GIVEN ENTRIES:
..........

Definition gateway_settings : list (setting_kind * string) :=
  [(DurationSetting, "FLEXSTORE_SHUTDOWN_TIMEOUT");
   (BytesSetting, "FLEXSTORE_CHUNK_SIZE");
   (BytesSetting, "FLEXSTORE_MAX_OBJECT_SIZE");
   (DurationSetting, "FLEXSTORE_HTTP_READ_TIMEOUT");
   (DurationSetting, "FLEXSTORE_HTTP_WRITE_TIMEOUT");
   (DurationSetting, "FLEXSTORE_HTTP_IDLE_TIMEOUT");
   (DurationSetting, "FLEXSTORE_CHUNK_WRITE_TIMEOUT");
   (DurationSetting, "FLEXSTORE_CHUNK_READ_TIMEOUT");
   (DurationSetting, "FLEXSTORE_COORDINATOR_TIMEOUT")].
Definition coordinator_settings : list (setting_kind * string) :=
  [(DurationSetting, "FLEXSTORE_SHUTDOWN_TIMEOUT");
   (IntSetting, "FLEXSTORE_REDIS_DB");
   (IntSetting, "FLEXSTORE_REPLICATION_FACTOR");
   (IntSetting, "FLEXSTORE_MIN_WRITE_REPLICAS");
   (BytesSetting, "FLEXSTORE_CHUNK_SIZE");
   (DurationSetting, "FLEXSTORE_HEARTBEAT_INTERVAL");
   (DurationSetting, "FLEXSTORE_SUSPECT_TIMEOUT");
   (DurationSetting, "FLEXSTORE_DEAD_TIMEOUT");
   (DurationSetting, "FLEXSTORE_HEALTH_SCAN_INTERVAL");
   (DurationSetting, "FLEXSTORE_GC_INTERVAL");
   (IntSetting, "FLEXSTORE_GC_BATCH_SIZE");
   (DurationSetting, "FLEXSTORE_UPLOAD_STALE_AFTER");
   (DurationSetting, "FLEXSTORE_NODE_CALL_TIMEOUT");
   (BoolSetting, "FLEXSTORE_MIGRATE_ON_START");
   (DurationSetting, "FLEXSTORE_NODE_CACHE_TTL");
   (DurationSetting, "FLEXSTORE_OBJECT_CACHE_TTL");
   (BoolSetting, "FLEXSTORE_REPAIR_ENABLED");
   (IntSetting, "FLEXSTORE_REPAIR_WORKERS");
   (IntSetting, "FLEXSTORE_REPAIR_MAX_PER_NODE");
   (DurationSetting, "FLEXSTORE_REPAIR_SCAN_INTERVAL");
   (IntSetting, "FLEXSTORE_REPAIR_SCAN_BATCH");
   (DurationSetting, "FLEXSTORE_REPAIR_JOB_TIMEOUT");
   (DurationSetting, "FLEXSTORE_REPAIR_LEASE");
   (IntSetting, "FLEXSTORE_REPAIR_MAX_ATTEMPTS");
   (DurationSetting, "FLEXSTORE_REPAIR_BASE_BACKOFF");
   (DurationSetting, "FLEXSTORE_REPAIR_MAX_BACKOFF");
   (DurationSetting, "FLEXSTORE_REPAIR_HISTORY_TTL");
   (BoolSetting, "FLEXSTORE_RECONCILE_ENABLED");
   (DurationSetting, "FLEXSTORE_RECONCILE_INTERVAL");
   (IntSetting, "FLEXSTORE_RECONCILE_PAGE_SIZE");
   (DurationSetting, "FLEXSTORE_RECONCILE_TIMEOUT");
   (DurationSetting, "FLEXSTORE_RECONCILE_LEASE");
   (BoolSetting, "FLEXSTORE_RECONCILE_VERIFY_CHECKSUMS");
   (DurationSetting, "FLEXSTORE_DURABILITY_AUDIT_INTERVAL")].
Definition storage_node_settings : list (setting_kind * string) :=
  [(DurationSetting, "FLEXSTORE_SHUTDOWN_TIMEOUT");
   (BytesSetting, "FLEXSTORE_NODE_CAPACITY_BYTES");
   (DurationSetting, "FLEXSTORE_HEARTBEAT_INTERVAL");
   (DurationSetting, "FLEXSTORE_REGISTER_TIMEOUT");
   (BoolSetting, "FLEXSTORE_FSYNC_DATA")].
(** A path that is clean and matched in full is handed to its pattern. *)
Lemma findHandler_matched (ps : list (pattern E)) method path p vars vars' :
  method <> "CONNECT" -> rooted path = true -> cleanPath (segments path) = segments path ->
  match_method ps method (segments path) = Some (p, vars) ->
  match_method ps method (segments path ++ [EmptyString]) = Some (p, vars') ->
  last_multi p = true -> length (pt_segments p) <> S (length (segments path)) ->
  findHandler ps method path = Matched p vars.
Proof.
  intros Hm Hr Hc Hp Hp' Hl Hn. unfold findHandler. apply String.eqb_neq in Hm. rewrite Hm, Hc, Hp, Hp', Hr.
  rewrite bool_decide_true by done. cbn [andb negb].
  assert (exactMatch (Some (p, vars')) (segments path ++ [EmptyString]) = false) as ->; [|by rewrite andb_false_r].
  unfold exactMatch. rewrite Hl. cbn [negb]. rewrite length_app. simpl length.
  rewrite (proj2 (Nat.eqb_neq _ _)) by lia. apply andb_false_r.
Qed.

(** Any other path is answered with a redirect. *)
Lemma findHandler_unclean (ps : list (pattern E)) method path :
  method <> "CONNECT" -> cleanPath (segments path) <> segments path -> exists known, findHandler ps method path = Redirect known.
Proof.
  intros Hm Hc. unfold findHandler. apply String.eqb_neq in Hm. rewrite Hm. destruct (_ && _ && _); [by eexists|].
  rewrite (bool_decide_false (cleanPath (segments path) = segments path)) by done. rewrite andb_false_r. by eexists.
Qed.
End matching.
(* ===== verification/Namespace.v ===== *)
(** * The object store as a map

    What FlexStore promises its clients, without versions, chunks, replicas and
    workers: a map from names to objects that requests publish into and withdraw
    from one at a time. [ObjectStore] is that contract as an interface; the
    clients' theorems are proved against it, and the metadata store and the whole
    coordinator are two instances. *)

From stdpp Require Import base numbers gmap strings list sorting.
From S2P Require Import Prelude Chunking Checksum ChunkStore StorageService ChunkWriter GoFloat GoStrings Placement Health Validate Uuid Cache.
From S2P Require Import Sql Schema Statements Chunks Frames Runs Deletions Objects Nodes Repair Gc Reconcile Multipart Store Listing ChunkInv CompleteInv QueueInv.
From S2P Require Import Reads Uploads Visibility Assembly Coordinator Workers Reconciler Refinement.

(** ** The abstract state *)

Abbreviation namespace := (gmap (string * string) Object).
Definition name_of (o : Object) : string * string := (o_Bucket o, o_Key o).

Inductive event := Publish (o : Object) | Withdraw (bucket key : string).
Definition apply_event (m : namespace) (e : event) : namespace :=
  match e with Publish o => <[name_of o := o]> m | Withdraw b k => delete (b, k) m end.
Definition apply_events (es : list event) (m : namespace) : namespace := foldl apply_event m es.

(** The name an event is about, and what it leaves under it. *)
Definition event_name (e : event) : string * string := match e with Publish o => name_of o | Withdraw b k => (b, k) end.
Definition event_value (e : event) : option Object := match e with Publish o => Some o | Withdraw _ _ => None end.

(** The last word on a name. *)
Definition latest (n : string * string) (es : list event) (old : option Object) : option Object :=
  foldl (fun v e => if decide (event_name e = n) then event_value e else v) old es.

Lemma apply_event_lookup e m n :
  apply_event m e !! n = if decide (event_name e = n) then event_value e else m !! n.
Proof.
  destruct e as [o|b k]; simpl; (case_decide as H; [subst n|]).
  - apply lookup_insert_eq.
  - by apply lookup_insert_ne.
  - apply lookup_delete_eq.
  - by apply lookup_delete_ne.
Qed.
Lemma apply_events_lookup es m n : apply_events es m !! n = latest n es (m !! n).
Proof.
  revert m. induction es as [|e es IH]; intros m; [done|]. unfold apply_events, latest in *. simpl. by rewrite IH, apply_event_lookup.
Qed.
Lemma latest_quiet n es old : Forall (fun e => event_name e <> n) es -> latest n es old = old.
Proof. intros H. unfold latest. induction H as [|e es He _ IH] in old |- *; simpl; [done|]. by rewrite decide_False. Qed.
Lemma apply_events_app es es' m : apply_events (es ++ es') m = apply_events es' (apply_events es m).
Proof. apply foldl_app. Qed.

..........

WHAT IS NEEDED: Going through the material above, tally each line holding the word "exactMatch", then give the total and nothing else.

WRITTEN SOLUTION: 2